During the summit Prime Minister David Cameron announced the largest single funding commitment ever made by the UK in response to a humanitarian disaster – a £175 million emergency package for the Syrian crisis.
Globally, there is one newly misplaced person every four seconds, often because of conflict (though there are other reasons – such as natural disasters – causing this). There are now some 45 million of them throughout the world.The Syrian conflict alone has created 1.6 million refugees, with more than 4 million internally displaced persons, fuelling this overall total dramatically.
The UK works to support refugees around the world through our Department for International Development’s programmes. DFID provides support to refugees through global level support to the UN refugee agency, the United Nations High Commission for Refugees (UNHCR), and through its country programme in Ethiopia (where the authorities are admirably welcoming to refugees from neighbouring countries).
But more work needs to be done to evaluate the problems faced by refugees in the wider region – for example, how to prevent the abuse suffered by women and girl refugees obliged to leave camps to gather firewood etc.
In Ethiopia, DFID provides £5 million per year to UNHCR for refugee response. This support allows non-governmental organizations and UN agencies to deliver supplementary feeding for children; access to essential sanitation; transitional shelter; and more.
In addition, DFID contributes £6 million each year to the UN Humanitarian Response Fund (HRF) in Ethiopia, which also supports refugees.

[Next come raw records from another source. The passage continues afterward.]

(* ===== verification/Addr.v ===== *)
(** * Addresses of nodes (src/dht/chord.go)

    Nodes are known by multiaddrs and dialled by host and port. Parsing a multiaddr is the
    go-multiaddr package's ([MultiaddrDeps]); [net.JoinHostPort] and [net.SplitHostPort] are
    written out. *)

From stdpp Require Import base list strings.
From Stdlib Require Import Lia Ascii.
From S2P Require Import Prelude.

Set Default Goal Selector "!".

Inductive protocol := P_IP4 | P_IP6 | P_TCP.

Class MultiaddrDeps := {
  multiaddr : Type;
  NewMultiaddr : string -> result multiaddr;
  ValueForProtocol : multiaddr -> protocol -> result string
}.

(** ** [net.JoinHostPort] and [net.SplitHostPort] *)

Definition JoinHostPort (host port : string) : string :=
  if contains ":" host then "[" +:+ host +:+ "]:" +:+ port else host +:+ ":" +:+ port.

Definition colon : ascii := ":"%char.
Definition lbracket : ascii := "["%char.
Definition rbracket : ascii := "]"%char.

Definition byte_in (c : ascii) (s : list ascii) : bool := bool_decide (c ∈ s).

(** The text before the first [c], and after it. *)
Fixpoint cut (c : ascii) (s : list ascii) : option (list ascii * list ascii) :=
  match s with
  | [] => None
  | x :: s' => if decide (x = c) then Some ([], s') else '(a, b) ← cut c s'; Some (x :: a, b)
  end.

(** The text before the last [c], and after it. *)
Fixpoint cut_last (c : ascii) (s : list ascii) : option (list ascii * list ascii) :=
  match s with
  | [] => None
  | x :: s' =>
      match cut_last c s' with
      | Some (a, b) => Some (x :: a, b)
      | None => if decide (x = c) then Some ([], s') else None
      end
  end.

Definition addr_error (why : string) (hostport : list ascii) : error :=
  errorf ("address " +:+ String.string_of_list_ascii hostport +:+ ": " +:+ why).
Definition missingPort : string := "missing port in address".
Definition tooManyColons : string := "too many colons in address".

Definition SplitHostPort (hostport : list ascii) : result (list ascii * list ascii) :=
  match cut_last colon hostport with
  | None => Err (addr_error missingPort hostport)
  | Some (before, port) =>
      match hostport with
      | x :: rest =>
          if decide (x = lbracket) then
            match cut rbracket rest with
            | None => Err (addr_error "missing ']' in address" hostport)
            | Some (host, after) =>
                if decide (after = colon :: port) then
                  if byte_in lbracket rest then Err (addr_error "unexpected '[' in address" hostport)
                  else if byte_in rbracket after then Err (addr_error "unexpected ']' in address" hostport)
                  else Ok (host, port)
                else
                  match after with
                  | y :: _ => if decide (y = colon) then Err (addr_error tooManyColons hostport) else Err (addr_error missingPort hostport)
                  | [] => Err (addr_error missingPort hostport)
                  end
            end
          else if byte_in colon before then Err (addr_error tooManyColons hostport)
          else if byte_in lbracket hostport then Err (addr_error "unexpected '[' in address" hostport)
          else if byte_in rbracket hostport then Err (addr_error "unexpected ']' in address" hostport)
          else Ok (before, port)
      | [] => Err (addr_error missingPort hostport)
      end
  end.

(** ** Conversions *)

Section Conversions.
Context `{MultiaddrDeps}.

Definition MultiaddrToTCPAddr (s : string) : result string :=
  match NewMultiaddr s with
  | Err _ => Ok s
  | Ok m =>
      host ← (match ValueForProtocol m P_IP4 with
              | Ok v => Ok v
              | Err _ =>
                  match ValueForProtocol m P_IP6 with
                  | Ok v => Ok v
                  | Err _ => Err (errorf ("no IP protocol in multiaddr " +:+ s))
                  end
              end);
      match ValueForProtocol m P_TCP with
      | Err _ => Err (errorf ("no TCP protocol in multiaddr " +:+ s))
      | Ok port => Ok (JoinHostPort host port)
      end
  end.

(** The multiaddr of a host and a port. *)
Definition multiaddr_of (host port : string) : string :=
  if contains ":" host then "/ip6/" +:+ host +:+ "/tcp/" +:+ port else "/ip4/" +:+ host +:+ "/tcp/" +:+ port.

Definition TCPAddrToMultiaddr (hostPort : string) : result string :=
  match SplitHostPort (String.list_ascii_of_string hostPort) with
  | Err e => Err e
  | Ok (host, port) => Ok (multiaddr_of (String.string_of_list_ascii host) (String.string_of_list_ascii port))
  end.

Definition effectiveMultiaddr (boundTCP advertiseAddr : string) : result string :=
  match SplitHostPort (String.list_ascii_of_string boundTCP) with
  | Err e => Err (errorf_w ("parse bound addr " +:+ boundTCP +:+ ": ") e "")
  | Ok (bound, port) =>
      let host := if decide (advertiseAddr = "") then String.string_of_list_ascii bound else advertiseAddr in
      Ok (multiaddr_of host (String.string_of_list_ascii port))
  end.

End Conversions.

(** ** Round trips *)

Lemma cut_app c (a b : list ascii) : c ∉ a -> cut c (a ++ c :: b) = Some (a, b).
Proof.
  induction a as [|x a IH]; intros Hc; cbn [app cut]; [by rewrite decide_True|].
  apply not_elem_of_cons in Hc as [Hx Hc]. rewrite decide_False by done. by rewrite IH.
Qed.

Lemma cut_last_none c (s : list ascii) : c ∉ s -> cut_last c s = None.
Proof.
  induction s as [|x s IH]; intros Hc; cbn [cut_last]; [done|].
  apply not_elem_of_cons in Hc as [Hx Hc]. rewrite IH by done. by rewrite decide_False.
Qed.

Lemma cut_last_app c (a b : list ascii) : c ∉ b -> cut_last c (a ++ c :: b) = Some (a, b).
Proof.
  intros Hc. induction a as [|x a IH]; cbn [app cut_last].
  - rewrite cut_last_none by done. by rewrite decide_True.
  - by rewrite IH.
Qed.

(** A host without brackets and a port without brackets and colons. *)
Definition host_ok (host : list ascii) : Prop := (lbracket ∉ host) /\ (rbracket ∉ host).
Definition port_ok (port : list ascii) : Prop := (colon ∉ port) /\ (lbracket ∉ port) /\ (rbracket ∉ port).

Lemma byte_in_false c s : c ∉ s -> byte_in c s = false.
Proof. intros Hc. by apply bool_decide_eq_false_2. Qed.

Lemma split_plain host port :
  host_ok host -> port_ok port -> colon ∉ host ->
  SplitHostPort (host ++ colon :: port) = Ok (host, port).
Proof.
  intros [Hl Hr] (Hc & Hpl & Hpr) Hcol. unfold SplitHostPort. rewrite cut_last_app by done.
  assert (byte_in lbracket (host ++ colon :: port) = false) as Hbl.
  { apply byte_in_false. rewrite elem_of_app, elem_of_cons. by intros [?|[?|?]]. }
  assert (byte_in rbracket (host ++ colon :: port) = false) as Hbr.
  { apply byte_in_false. rewrite elem_of_app, elem_of_cons. by intros [?|[?|?]]. }
  destruct (host ++ colon :: port)%list as [|x rest] eqn:Heq; [by destruct host|].
  destruct (decide (x = lbracket)) as [->|Hx].
  { destruct host as [|y host]; by simplify_eq/=. }
  by rewrite byte_in_false, Hbl, Hbr.
Qed.

Lemma split_bracketed host port :
  host_ok host -> port_ok port -> SplitHostPort (lbracket :: host ++ rbracket :: colon :: port) = Ok (host, port).
Proof.
  intros [Hl Hr] (Hc & Hpl & Hpr). unfold SplitHostPort.
  replace (lbracket :: host ++ rbracket :: colon :: port) with ((lbracket :: host ++ [rbracket]) ++ colon :: port)
    by by rewrite <- app_comm_cons, <- app_assoc.
  rewrite cut_last_app by done. rewrite <- app_comm_cons, <- app_assoc. cbn [app].
  rewrite decide_True, cut_app by done. rewrite decide_True by done.
  rewrite !byte_in_false; [done| |].
  - rewrite elem_of_cons. by intros [?|?].
  - rewrite elem_of_app, !elem_of_cons. by intros [?|[?|[?|?]]].
Qed.

Lemma chars_app s t : String.list_ascii_of_string (s +:+ t) = (String.list_ascii_of_string s ++ String.list_ascii_of_string t).
Proof. induction s as [|c s IH]; [done|]. exact (f_equal (cons c) IH). Qed.

Lemma contains_colon s : contains ":" s = bool_decide (colon ∈ String.list_ascii_of_string s).
Proof.
  induction s as [|c s IH]; [done|]. cbn [contains String.list_ascii_of_string has_prefix]. rewrite IH, andb_true_r.
  apply eq_bool_prop_intro. rewrite orb_True, !bool_decide_spec, elem_of_cons. done.
Qed.

Lemma split_join host port :
  host_ok (String.list_ascii_of_string host) -> port_ok (String.list_ascii_of_string port) ->
  SplitHostPort (String.list_ascii_of_string (JoinHostPort host port)) = Ok (String.list_ascii_of_string host, String.list_ascii_of_string port).
Proof.
  intros Hh Hp. unfold JoinHostPort. rewrite contains_colon. case_bool_decide.
  - rewrite !chars_app. by apply split_bracketed.
  - rewrite !chars_app. by apply split_plain.
Qed.

(** What the code relies on: the multiaddr printed for an address has the values it was
    printed from. *)
Class MultiaddrLaws `{MultiaddrDeps} (address : string -> string -> Prop) := {
  multiaddr_values host port : address host port ->
    exists m, NewMultiaddr (multiaddr_of host port) = Ok m /\ ValueForProtocol m P_TCP = Ok port /\
      if contains ":" host then is_ok (ValueForProtocol m P_IP4) = false /\ ValueForProtocol m P_IP6 = Ok host
      else ValueForProtocol m P_IP4 = Ok host;
  address_chars host port : address host port ->
    host_ok (String.list_ascii_of_string host) /\ port_ok (String.list_ascii_of_string port)
}.

Section RoundTrip.
Context `{MultiaddrLaws}.

Lemma dial_multiaddr host port :
  address host port -> MultiaddrToTCPAddr (multiaddr_of host port) = Ok (JoinHostPort host port).
Proof.
  intros Ha. destruct (multiaddr_values host port Ha) as (m & Hm & Hp & Hh). unfold MultiaddrToTCPAddr.
  rewrite Hm, Hp. destruct (contains ":" host).
  - destruct Hh as [H4 H6]. rewrite H6. by destruct (ValueForProtocol m P_IP4).
  - by rewrite Hh.
Qed.

(** The address a server makes known is dialled at the port it listens on, on the host it
    advertises or is bound to. *)
Theorem advertised_address_is_dialled host port advertise :
  address host port -> (advertise = "" \/ address advertise port) ->
  exists s, effectiveMultiaddr (JoinHostPort host port) advertise = Ok s /\
    MultiaddrToTCPAddr s = Ok (JoinHostPort (if decide (advertise = "") then host else advertise) port).
Proof.
  intros Ha Hadv. destruct (address_chars host port Ha) as [Hh Hp]. unfold effectiveMultiaddr.
  rewrite split_join by done. rewrite !String.string_of_list_ascii_of_string. eexists. split; [reflexivity|].
  case_decide; apply dial_multiaddr; [done|]. by destruct Hadv.
Qed.

End RoundTrip.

I was able to visit Maiaini Refugee Camp in Ethiopia’s Tigray Region last year to mark World Refugee Day 2012. It was a moving insight into the lives of refugees and the impact that donors can make in their lives. But it would be far better if they did not become refugees in the first place.
This is why our political work to prevent conflict and – where it happens – to stabilise countries post-conflict so that refugees can return to their homes remains crucially important.